__PROBLEM TO WORK ON__. The response must consist of the lines below from the one with "Lemma skipWhitespace_loop_moves (fuel" through the one with "- destruct Hb. lia.", exactly as they appear and with both ends kept.

__RECORDS SHOWN__.

################

(** X15: when the assigned worker starts a task at [t1] and completes it
    at [t2], the stored task is [completed] with these two time stamps and
    its [actualDuration] is the double that the save hook computes from
    them: [Math.round(h * 100) / 100] for the double [h] of the hours
    between the two, where [Math.round] gives the integer nearest to the
    (finite) double [h * 100], a tie going up. *)
Theorem start_then_complete
    (s c : WorkerActionRequest) (db : Db) (task : Task) :
  wa_id c = wa_id s ->
  au_id (wa_user c) = au_id (wa_user s) ->
  tasks db !! wa_id s = Some task ->
  t_worker task = Some (au_id (wa_user s)) ->
  let db1 := fst (startTask s db) in
  let db2 := fst (completeTask c db1) in
  let hundredths := (duration_hours (wa_now s) (wa_now c) * 100)%float in
  res_status (snd (startTask s db)) = 200 /\
  res_status (snd (completeTask c db1)) = 200 /\
  exists task2, tasks db2 !! wa_id s = Some task2 /\
    t_status task2 = completed /\
    t_startedAt task2 = Some (wa_now s) /\
    t_completedAt task2 = Some (wa_now c) /\
    t_actualDuration task2 = (Math_round hundredths / 100)%float /\
    (forall v, Number_value hundredths = Some v ->
       exists k : Z,
         (v - (1 # 2) < inject_Z k /\ inject_Z k <= v + (1 # 2))%Q /\
         integral_double (Math_round hundredths) k).
Proof.
  intros Hid Hu Htask Hw. cbv zeta.
  rewrite (startTask_by_assignee s db task Htask Hw). cbn [fst snd].
  set (task1 := Task_pre_save (set_started task (wa_coordinates s) (wa_now s))).
  set (db1 := with_tasks db (<[wa_id s := task1]> (tasks db))).
  assert (Htask1 : tasks db1 !! wa_id c = Some task1)
    by (rewrite Hid; apply lookup_insert_eq).
  assert (Hw1 : t_worker task1 = Some (au_id (wa_user c))).
  { subst task1.
    destruct (pre_save_keeps
                (set_started task (wa_coordinates s) (wa_now s))) as (-> & _).
    cbn. by rewrite Hu. }
  rewrite (completeTask_by_assignee c db1 task1 Htask1 Hw1). cbn [fst snd].
  split; [done|]. split; [done|].
  unfold with_tasks. cbn [tasks]. rewrite <- Hid, lookup_insert_eq.
  eexists. split; [reflexivity|].
  set (done_ := set_completed task1 (wa_coordinates c) (wa_now c)).
  assert (Hs1 : t_startedAt task1 = Some (wa_now s)).
  { subst task1.
    by destruct (pre_save_keeps
                   (set_started task (wa_coordinates s) (wa_now s)))
      as (_ & _ & -> & _). }
  assert (Hdur : t_actualDuration (Task_pre_save done_)
                 = rounded_duration (wa_now s) (wa_now c))
    by by apply pre_save_duration_present.
  destruct (pre_save_keeps done_) as (_ & -> & -> & -> & _).
  rewrite Hdur. repeat split; try done.
  apply Math_round_nearest.
Qed.

Lemma start_then_complete_witness :
  exists task2,
    tasks (fst (completeTask (complete_by_worker_7_at 523000)
                  (fst (startTask (start_by_worker_7 1000) assigned_db))))
      !! 1%positive = Some task2 /\
    t_actualDuration task2 = (14 / 100)%float.
Proof.
  destruct (start_then_complete (start_by_worker_7 1000)
              (complete_by_worker_7_at 523000) assigned_db task_of_worker_7)
    as (_ & _ & task2 & Ht & _ & _ & _ & Hdur & _).
  - reflexivity.
  - reflexivity.
  - reflexivity.
  - reflexivity.
  - exists task2. split; [exact Ht|]. rewrite Hdur. reflexivity.
Defined.
(** * gorm/store/store.go: the generic gorm-backed store

    A shallow embedding of [Store] and its operations ([Get], [List],
    [Count], [Exists], [Create], [CreateMany], [Update], [PartialUpdate]).

    Go values are modelled as follows.
    - [error] is [option err]; [None] is Go's [nil].
    - A slice is [option (list A)]; [None] is the nil slice, so that an
      empty slice and a missing one stay different.
    - [*new(T)] is [zero] of the class [Zero T].
    - A nil interface or pointer field is [None]; calling a method through
      it panics, which the monad [M] represents by [None].
    - [*gorm.DB] is an immutable statement handle [DB]; the chain methods
      return an extended handle, the finisher methods run against the
      storage driver and are recorded in the call log of the [World]. *)

From Stdlib Require Import ZArith String List Bool Lia.
Import ListNotations.

Module gormstore.

(** ** Go values *)

(** Go error values that occur in this package. *)
Inductive err : Type :=
| errors_New (msg : string)      (* errors.New(msg) *)
| ErrRecordNotFound              (* gorm.ErrRecordNotFound *)
| ErrStorage (reason : string).  (* any other failure of the engine *)

Definition error : Type := option err.

Definition slice (A : Type) : Type := option (list A).

Definition elems {A : Type} (s : slice A) : list A :=
  match s with
  | Some l => l
  | None => []
  end.

(** The zero value of a type, Go's [*new(T)]. *)
Class Zero (A : Type) : Type := zero : A.

(** The constraint [comparable]: [==] decides equality. *)
Class Comparable (A : Type) : Type := {
  equal : A -> A -> bool;
  equal_spec : forall x y : A, equal x y = true <-> x = y
}.

(** The constraint [store.Entity[ID]]. *)
Class HasID (A ID : Type) : Type := GetID : A -> ID.

(** Entry points of the gorm API that reach the storage driver.  The last
    three are gorm's transaction control. *)
Inductive Op : Type :=
| OpFirst | OpFind | OpCount | OpCreate | OpSave | OpUpdates
| OpBegin | OpCommit | OpRollback.

Definition isTxControl (o : Op) : bool :=
  match o with
  | OpBegin | OpCommit | OpRollback => true
  | _ => false
  end.

Section Model.

(** The type parameters of [Store]. *)
Context {Entity DTO ID : Type}.
Context {zeroEntity : Zero Entity} {zeroDTO : Zero DTO} {zeroID : Zero ID}.
Context {comparableID : Comparable ID}.
Context {entityID : HasID Entity ID} {dtoID : HasID DTO ID}.

(** Types of the collaborators: a database connection or transaction,
    [context.Context], [query.Param], [query.Params], a gorm scope (a
    function from gorm handles to gorm handles), and the state of the
    storage engine. *)
Context {Conn Ctx Param Params Scope St : Type}.

(** *** gorm.DB *)

Record DB : Type := mkDB {
  dbConn : Conn;
  dbContext : option Ctx;
  dbModel : option DTO;
  dbScopes : list Scope;
  dbLimit : option Z
}.

Definition DB_WithContext (tx : DB) (ctx : Ctx) : DB :=
  mkDB (dbConn tx) (Some ctx) (dbModel tx) (dbScopes tx) (dbLimit tx).

Definition DB_Model (tx : DB) (value : DTO) : DB :=
  mkDB (dbConn tx) (dbContext tx) (Some value) (dbScopes tx) (dbLimit tx).

Definition DB_Scopes (tx : DB) (funcs : list Scope) : DB :=
  mkDB (dbConn tx) (dbContext tx) (dbModel tx) (dbScopes tx ++ funcs)
       (dbLimit tx).

Definition DB_Limit (tx : DB) (limit : Z) : DB :=
  mkDB (dbConn tx) (dbContext tx) (dbModel tx) (dbScopes tx) (Some limit).
(** X3. Deleting an existing recipient takes exactly one row out of the
    table and keeps every row of another key and every other table; when
    the keys of the table are distinct, no row of the deleted key is left. *)
Theorem delete_recipient_removes_row :
  forall (db : Session) (recipient_id : Z) (r : ReportRecipient),
    find_recipient db recipient_id = Some r ->
    exists db',
      delete_recipient db recipient_id = Ok db'
      /\ S (List.length (recipients db')) = List.length (recipients db)
      /\ (forall r', r_id r' <> recipient_id ->
            (In r' (recipients db') <-> In r' (recipients db)))
      /\ (NoDup (recipient_ids db) -> find_recipient db' recipient_id = None)
      /\ tournaments db' = tournaments db /\ venues db' = venues db
      /\ teams db' = teams db /\ groups db' = groups db
      /\ matches db' = matches db /\ standings db' = standings db.
Proof.
  intros db rid r Hf. unfold delete_recipient. rewrite Hf.
  eexists. split; [reflexivity |]. simpl.
  split; [now apply (delete_row_length _ _ r) |].
  split; [intros r' Hne; now apply delete_row_In_other |].
  split; [| repeat split].
  intros Hnd. unfold find_recipient. simpl.
  destruct (find _ _) as [x |] eqn:E; [| reflexivity].
  apply find_some in E as [Hin Hid]. apply Z.eqb_eq in Hid.
  destruct (delete_row_NoDup (recipients db) rid Hnd) as [_ Habs].
  exfalso. apply Habs. apply in_map_iff. exists x. split; assumption.
Qed.

(** The middle row of a table of three is deleted: the first and the
    third row stay, in their order, and key 2 is gone. *)
Lemma delete_recipient_removes_row_sample :
  exists db',
    delete_recipient registry_db 2 = Ok db'
    /\ recipients db'
       = [mkRecipient 1 1 "埼玉新聞" "スポーツ部"; mkRecipient 3 1 "イシクラ" ""]
    /\ In (mkRecipient 3 1 "イシクラ" "") (recipients db')
    /\ find_recipient db' 2 = None
    /\ tournaments db' = tournaments registry_db.
Proof.
  destruct (delete_recipient_removes_row registry_db 2
              (mkRecipient 2 2 "テレビ埼玉" "報道部") eq_refl)
    as [db' [H1 [_ [H3 [H4 [H5 _]]]]]].
  exists db'. split; [exact H1 |].
  split; [injection H1 as <-; reflexivity |].
  split; [apply H3; [discriminate | simpl; tauto] |].
  split; [| exact H5].
  apply H4. unfold recipient_ids. simpl.
  repeat constructor; simpl; intuition discriminate.
Defined.

(* ===================================================================== *)
(** * Sender settings: repetition, empty update, read back *)
(* ===================================================================== *)

Lemma write_tournament_same ts tournament_id t :
  find (fun x => t_id x =? tournament_id) ts = Some t ->
  write_tournament ts tournament_id t = ts.
Proof.
  induction ts as [| x ts IH]; simpl; [reflexivity |].
  destruct (t_id x =? tournament_id).
  - now intros [= ->].
  - intros H. now rewrite IH.
Qed.
Lemma grows_withCache c st : grows st (withCache c st).
Proof.
  repeat split; try done. exists []. split; [by rewrite app_nil_r|].
  apply opsBelow_nil.
Qed.

Lemma grows_trans st1 st2 st3 : grows st1 st2 -> grows st2 st3 -> grows st1 st3.
Proof.
  intros ((e1 & Hc1 & Ho1) & Hk1 & Hi1 & Hn1) ((e2 & Hc2 & Ho2) & Hk2 & Hi2 & Hn2).
  repeat split; try congruence; try lia.
  exists (e1 ++ e2). split; [by rewrite Hc2, Hc1, app_assoc|].
  apply opsBelow_app; [|done]. by eapply opsBelow_le.
Qed.

Lemma produceOne_grows root ops st st' :
  (forall r rc, (r, rc) ∈ ops -> (r < nextOperation st)%nat) ->
  produceOne root ops st = Returned st' -> grows st st'.
Proof.
  intros Hops. destruct (decide (chain st = [])) as [Hnil|Hne].
  - unfold produceOne, latest. by rewrite Hnil.
  - destruct (produceOne_returns root ops st Hne) as (l & Hl & ->).
    intros [= <-]. repeat split; try done. eexists. split; [done|].
    intros blk r rc Hb Hr. apply list_elem_of_singleton in Hb as ->. simpl in *.
    eauto.
Qed.

Lemma produceBlock_grows count : forall st st',
  produceBlock count st = Returned st' -> grows st st'.
Proof.
  induction count as [|count IH]; intros st st'; simpl.
  - intros [= <-]. apply grows_refl.
  - destruct (produceOne _ [] st) as [st1| |] eqn:E; simpl; try discriminate.
    intros Hrest. eapply grows_trans; [|by apply IH].
    eapply produceOne_grows; [|exact E]. intros r rc Hr.
    by apply elem_of_nil in Hr.
Qed.

Lemma submitOperation_grows p st ref st' :
  submitOperation p st = Returned (ref, st') -> grows st st'.
Proof.
  unfold submitOperation.
  destruct (commit _) as [root cache'] eqn:Ec.
  match goal with |- context [produceOne ?r ?o ?s] =>
    destruct (produceOne r o s) as [st1| |] eqn:E end; simpl; try discriminate.
  intros [= <- <-]. apply produceOne_grows in E.
  - destruct E as ((ext & Hc & Ho) & Hk & Hi & Hn). simpl in *.
    repeat split; try done; [|lia]. by exists ext.
  - intros r rc Hr. apply list_elem_of_singleton in Hr as [= -> ->]. simpl. lia.
Qed.

Lemma call_shape c st :
  grows st (call c st) \/
  call c st = (snapshot st).2 \/
  (exists id cp,
      findCheckpoint id (checkpoints st) = Some cp /\
      cpStatus cp = CpActive /\
      (chainLength cp < length (chain st))%nat /\
      call c st = revertedTo id cp st).
Proof.
  destruct c as [p|count| |k|k| |id]; simpl.
  - left. unfold stateAfter.
    destruct (submitOperation p st) as [[ref st']| |] eqn:E;
      [by eapply submitOperation_grows|apply grows_refl..].
  - left. destruct (produceBlock count st) as [st'| |] eqn:E;
      [by eapply produceBlock_grows|apply grows_refl..].
  - left. repeat split; try done. exists []. split; [by rewrite app_nil_r|].
    apply opsBelow_nil.
  - left. unfold readStorage. destruct (read k (cache st)). apply grows_withCache.
  - left. apply grows_withCache.
  - right; left. done.
  - destruct (revert_cases id st)
      as [[-> _]|(cp & Hf & Ha & [[Hlt ->]|[Hge ->]])]; simpl.
    + left. apply grows_refl.
    + right; right. by exists id, cp.
    + left. apply grows_refl.
Qed.

(** *** The invariant of the ledger *)

Lemma wf_initial : wf initial.
Proof.
  split; simpl; try done.
  - intros c Hc. by apply elem_of_nil in Hc.
  - intros c Hc. by apply elem_of_nil in Hc.
  - intros c c' Hc. by apply elem_of_nil in Hc.
  - intros blk r rc Hb Hr. apply list_elem_of_singleton in Hb as ->.
    by apply elem_of_nil in Hr.
Qed.
Lemma skipWhitespace_loop_moves (fuel : nat) (sc : Scanner) :
  in_bounds sc ->
  Z.of_nat (String.length (source sc)) - current sc < Z.of_nat fuel ->
  exists sc',
    skipWhitespace_loop fuel sc = Some sc'
    /\ moved sc sc' /\ start sc' = start sc.
Proof.
  revert sc. induction fuel as [|fuel IH]; intros sc Hb Hfuel.
  - destruct Hb. lia.
  - cbn [skipWhitespace_loop]. cbv zeta.
    destruct (Ascii.eqb (peek sc) " " || Ascii.eqb (peek sc) "013"
              || Ascii.eqb (peek sc) "009") eqn:Hws.
    { assert (Hend : isAtEnd sc = false).
      { unfold isAtEnd. fold (peek sc).
        destruct (Ascii.eqb_spec (peek sc) NUL) as [E|]; [|reflexivity].
        rewrite E in Hws. discriminate Hws. }
      assert (Hm : moved sc (set_current sc (current sc + 1))).
      { apply moved_step; simpl; auto; lia. }
      destruct (IH (set_current sc (current sc + 1))) as (sc' & Hl & Hm' & Hs).
      - apply Hm.
      - simpl. lia.
      - exists sc'. split; [exact Hl|]. split; [|exact Hs].
        eapply moved_trans; eassumption. }
    destruct (Ascii.eqb (peek sc) "010") eqn:Hnl.
    { assert (Hend : isAtEnd sc = false).
      { unfold isAtEnd. fold (peek sc).
        destruct (Ascii.eqb_spec (peek sc) NUL) as [E|]; [|reflexivity].
        rewrite E in Hnl. discriminate Hnl. }
      set (sc1 := snd (advance _)).
      assert (Hm : moved sc sc1).
      { apply moved_step; simpl; auto; lia. }
      destruct (IH sc1) as (sc' & Hl & Hm' & Hs).
      - apply Hm.
      - simpl. lia.
      - exists sc'. split; [exact Hl|]. split; [|exact Hs].
        eapply moved_trans; eassumption. }
    destruct (Ascii.eqb (peek sc) "/");
      [destruct (Ascii.eqb (peekNext sc) "/")|].
    + destruct (while_loop_moves
                  (fun s => negb (Ascii.eqb (peek s) "010") && negb (isAtEnd s))
                  (fun s => snd (advance s))) with (fuel := scan_fuel sc) (sc := sc)
        as (sc' & Hl & Hm & Hs & _).
      * intros s Hc. apply andb_prop in Hc. destruct Hc as [_ Hc].
        apply negb_true_iff in Hc. exact Hc.
      * apply advance_body.
      * assumption.
      * apply scan_fuel_enough; assumption.
      * exists sc'. split; [exact Hl|]. split; assumption.
    + exists sc. split; [reflexivity|]. split; [apply moved_refl; assumption|reflexivity].
    + exists sc. split; [reflexivity|]. split; [apply moved_refl; assumption|reflexivity].
Qed.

################

__RESPONSE TO THIS TASK__.
Lemma skipWhitespace_loop_moves (fuel : nat) (sc : Scanner) :
  in_bounds sc ->
  Z.of_nat (String.length (source sc)) - current sc < Z.of_nat fuel ->
  exists sc',
    skipWhitespace_loop fuel sc = Some sc'
    /\ moved sc sc' /\ start sc' = start sc.
Proof.
  revert sc. induction fuel as [|fuel IH]; intros sc Hb Hfuel.
  - destruct Hb. lia.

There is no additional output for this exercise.